Since your upload speed is a limiting factor here, you might want to test that first.
Do some upload tests (try different online speed tests) and then use ~75% of the achieved upload bitrate for your stream (because even with CBR the bitrate is slightly fluctuating and your ingame ping will get really bad, when you use almost all of the upload speed for your stream).
Example: Let's say you achieved an average upload speed of 3584 Kbps on those tests. So you can start your test by using 2668 Kbps for the stream. This could be split into 2560 Kbps for video and 128 Kbps for audio.
If the ingame ping or lag is too bad, decrease stream bitrate.
One aspect, where you can slightly influence the quality is the encoder.
As x264 can achieve better compression, then NVENC and you got many CPU threads, I would recommend to use x264 instead of NVENC.
"Very Fast" preset is the default, but the Ryzen 1700 should be able to run "faster" or even "fast". The slower the preset, the better the compression quality, but the higher the CPU load. Just make sure, the CPU load is always below ~80%.
edit: for Twitch you should select constant bitrate (CBR) and a key-frame interval of 2 secondes.
With the limited upload speed, I can tell you that many games will look very blurry/pixelated in 900p 60fps, even with a CPU taxing x264 preset like"fast" or even "medium", as soon as there is movement/action going on. The more pixels are changing between frames (especially bright or high contrast areas), the worse it will be.
So games like hearthstone or league of legends might look okay, as they can be compressed easy. Shooters like PUBG, Fortnite or games like ARK/Atlas will look bad.

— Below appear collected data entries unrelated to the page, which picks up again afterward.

(* ===== verification/Prelude.v ===== *)
(** * A verification development for EOS VM

    EOS VM (src/include/eosio/vm) is a WebAssembly engine for blockchains.  A
    [backend] parses a module, validating it and compiling its functions to the
    interpreter's bitcode or to x86-64 code as it goes, binds the imports to registered
    C++ functions, and runs exported functions in an execution context.  This
    development models the parser, the validator, the bitcode compiler, the x86-64 code
    generator, the linker, the interpreter, the allocators and the backend as
    executable definitions, and proves what each promises.

    ** How the code is modelled

    A C++ function that may throw is a function into [outcome] (this file): [Ret a]
    returns, [Throw e] throws one of the library's exceptions, [UB why] is undefined
    behaviour, made explicit wherever the source would index outside a vector, read
    an inactive alternative of a variant, overflow a signed integer, or touch memory
    outside a reserved region.  A theorem that excludes [UB] is therefore a safety
    statement about the source.  Methods that change an object are in the state monad
    [M] over a record of its members; a throwing method keeps the changes it made
    before.  Unsigned integers are [Z] with [wrap w] where the code wraps, signed ones
    [sext w].  Vectors are lists, std::vector::at is [vec_at], operator[] is [nthZ]
    with [UB] outside.  The options templates are the record [Opt.t].  [assert]s are
    dropped, as in a release build, but one that fails in the JIT or in [jit_allocator]
    is [UB].  Third-party code is a parameter: the operating
    system ([Sys]: page size, mmap, munmap, mprotect), Berkeley softfloat
    ([Softfloat], instantiated on SpecFloat in FloatInstance.v), and the host ([_rhf],
    a function from an index to a computation on the context).

    ** Files

    Foundations.  Prelude.v: exceptions, outcomes, the monad, symbolic execution
    ([wp]), integers, lists.  GuardedPtr.v (guarded_ptr.hpp), Leb128.v (leb128.hpp),
    WasmStack.v (wasm_stack.hpp), Allocator.v (allocator.hpp: the bounded, growable and
    wasm allocators), Opcodes.v (opcodes_def.hpp), Types.v (types.hpp, stack_elem.hpp).
    JitAllocator.v (allocator.hpp: [jit_allocator], and the contiguous and the stack
    allocator).

    From bytes to code.  OpSigs.v: the types the opcode macros of parser.hpp give.
    Validation.v: options, resource checkers, [operand_stack_type_tracker],
    [local_types_t].  Writers.v: the class [Writer], the interface between the parser
    and a code generator, with bitcode_writer.hpp and null_writer.hpp as instances.
    FunctionBody.v: [parse_function_body_code], one definition per group of cases.
    Parser.v: strings, entries, sections, [parse_module].

    Theorems about them.  ReaderProofs.v and Utf8.v: readers and names.  WriterLaws.v:
    the contract [WriterOk] a writer keeps (it never goes wrong on labels, branches
    and tables it made itself), and that both writers keep it.  BodySafety.v and
    InstrSafety.v: the state of a function body stays well formed through every
    instruction.  ParserSafety.v and ModuleSafety.v: the same for entries, sections
    and modules.  ParserClaims.v: the parser is safe, terminates, and returns valid
    modules.  ValidationClaims.v: [local_types_t] is the flat list of locals, aliases
    of types.  WriterAgreement.v and ParserAgreement.v: the two backends accept the
    same modules.

    Running code.  LinearMemory.v (execution_interface.hpp, the guard region),
    ExecContext.v (execution_context.hpp), HostFunctions.v (host_function.hpp),
    Softfloat.v (softfloat.hpp), Simd.v (v128 handlers), Interpreter.v
    (interpret_visitor.hpp and [execute]), Backend.v (backend.hpp), Timed.v
    ([timed_run], watchdog.hpp, the decision of signals.hpp on a fault in code).

    Theorems about them.  ContextProofs.v: stacks, calls and returns, branches,
    memory growth.  InstanceProofs.v: segments, globals, [reset].  HostProofs.v:
    linking and host calls.  Soundness.v and OpTypes.v: every instruction consumes
    and produces operands of its type and never goes wrong on them.  IntegerOps.v,
    FloatRounding.v, MemoryOps.v, BulkMemory.v: what the instructions compute.
    Execution.v: [execute] gives its context back, indirect calls.  BackendProofs.v:
    from bytes to a running module.  Fixtures.v and FloatInstance.v hold the inputs
    and the softfloat of the witnesses.

    Typed bitcode.  CodeTyping.v: typings of a list of cells with jumps.  TrackerTypes.v:
    what [operand_stack_type_tracker] knows, as types.  WriterEffects.v: the cells each
    emit function writes.  CompiledBody.v (the invariant between the parser and the
    writer), CompiledInstrs.v, CompiledJumps.v, CompiledControl.v, CompiledLoop.v,
    CompiledModule.v and CompiledClaims.v: every function the parser compiles is typed.
    RunTyping.v (well-typed states), RunSteps.v, RunSafety.v, HostTyping.v and
    RunClaims.v: runs of typed code.

    The JIT (x86_64.hpp).  X86.v: the assembler and the record of the last two
    instructions.  X86Control.v: frames, prologue and epilogue, branches, branch tables,
    calls, locals, globals, error handlers, stubs.  X86Integer.v, X86Float.v, X86Simd.v:
    an emit function per instruction.  X86Writer.v: the instance of [Writer].
    X86Machine.v: the processor, with a decoder written from the architecture's tables.
    X86Encoding.v: the decoder inverts the assembler.  X86Offsets.v: the layout of
    frames.  X86Frame.v, X86Emit.v, X86Fold.v: what emitted code does to the frame,
    with folding.  X86Ops.v, X86Compare.v, X86Values.v: instruction by instruction.
    X86Straight.v and X86Agree.v: straight-line code, against the interpreter.
    X86Branch.v, X86Table.v, X86Switch.v: branches with fields to fix, the binary search
    of a branch table, and branch tables against the interpreter.

    ** What the theorems show

    Parser: on any bytes and options it returns a valid module or throws ([parse_wasm_safe],
    [parse_wasm_valid]); validation does not depend on the code generator
    ([backends_agree]). Backend: construction from any bytes is safe and leaves a
    context that is a function of the module ([backend_construction], with
    [resolve_correct] and [reset_spec]). Interpreter: [instruction_sound] gives the
    instructions without control flow and without effects on locals, globals, tables and
    bulk memory their types and excludes undefined behaviour on well-typed operands;
    calls, branches, memory, tables and numeric instructions have functional
    specifications; bulk instructions terminate. Whole runs: what the parser compiles,
    with the option for code behind the end of a function off, is typed
    ([parse_wasm_compiled]), so a call of a function of a module that stays away from
    the listed defects never has undefined behaviour and returns a value of its type
    ([execute_sound]), from bytes to results ([constructed_backend_sound]). JIT:
    operands of instructions are encoded as the processor decodes them, but for %r12 and
    %r13 as some bases ([operand_roundtrip]); frames have disjoint slots
    ([frame_layout]); straight-line integer code without division and bit counts
    ([compiled_code_agrees]) and branch tables ([branch_table_agrees]) leave the
    processor with the operands and locals of the interpreter. Executable memory: blocks
    never overlap and freed blocks are merged, for requests that do not round to 0 pages
    ([jit_allocator_correct]). Deadlines: Timed.v is a step relation over threads with
    its invariants ([timed_run_sound]), the guarantee for one thread
    ([deadline_enforced]: every run of a call past its deadline ends) and its failure
    for two ([deadline_can_be_lost]).

    Defects are theorems too: [accepted_modules_go_wrong] runs four modules that the
    parser accepts into undefined behaviour; [call_indirect_spec],
    [grow_linear_memory_spec], [bounded_alloc_spec], [simd_signed_overflow] and
    [elem_drop_without_table] state what the code does where WebAssembly asks for
    something else; [empty_request_loses_segment] loses executable memory;
    [r12_base_misread] and [r13_base_misread] are operands that are encoded as others.

    ** Fuel

    Loops whose end is not structural take fuel and return [UB "fuel"] without it:
    [parse_wasm_safe] excludes that outcome, so the fuel, the number of bytes of the
    body or of the module plus one, is always enough ([parse_instrs],
    [parse_sections]).  [validate_utf8_string] and [strlen] take the number of bytes
    left plus one.  [execute_loop] has no bound, as WebAssembly programs may run for
    ever: it returns [None] without fuel, and the theorems on bulk memory give the
    exact number of turns.  [emit_case_loop], the loop of the JIT's binary search, takes
    33 turns: a range of at most 2^32 - 1 cases is halved at most 32 times, and
    [branch_table_agrees] excludes [UB].  The theorems about the JIT ask for room in the
    code segment, 64 bytes for an instruction and 33 for a case of a branch table.

    ** Not modelled

    Of the JIT: its execution context, the C++ functions that compiled code calls at run
    time (a parameter, [address_of]) and the adaptors of the softfloat functions; the
    agreement with the interpreter covers straight-line integer code and branch tables,
    not division, bit counts, memory accesses, floating point, vectors, calls, or the
    conditions that [if] and [br_if] fold. The debug map, the disassembler and the
    profiler, which print; the mutex of [jit_allocator]; allocation failures of
    std::vector; argument_proxy, [invoke_on] and user-defined conversions of host
    functions; the signal masks and long jumps of signals.hpp, of which the models keep
    the effect: a fault in the guard region of the memory, or in disabled code after a
    timeout, becomes [wasm_memory_exception]. A table is a list also when the code keeps
    it in the context page. Bitcode is one list per module instead of cells of the
    arena; the arena's offsets, limits and exceptions are kept.

    Open: the agreement of the JIT with the interpreter beyond the instructions above,
    the equality of one-pass and two-pass parsing, and argument proxies. *)
From stdpp Require Export base list gmap strings option numbers.
From Stdlib Require Export ZArith Lia.

#[global] Open Scope Z_scope.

To reduce the pixelation/blurriness You have to decide, if you want to trade some sharpness/detail or fluidness. Reducing stream resolution to 720p will slightly improve the compression artifacts, but small details like texts / gui elements will get harder to read in the stream. Reducing framerate to 30fps instead would be my recommendation. It will noticeable reduce CPU load (so maybe you can select a better encoding preset) and the compression artifacts will improve. 90% of viewers usually don't even notice or care, if the stream has 30 or 60fps. It's usually the streamer himself who thinks "30fp is way to low for a good stream", especially if he checks his stream/recoding directly after he was playing that game with >100fps. But viewers don't have input lag..they just consume and many of them do so in a small window on a second monitor or on a mobile phone and they will prefer a clean 30fps stream over a blurry 60fps mess.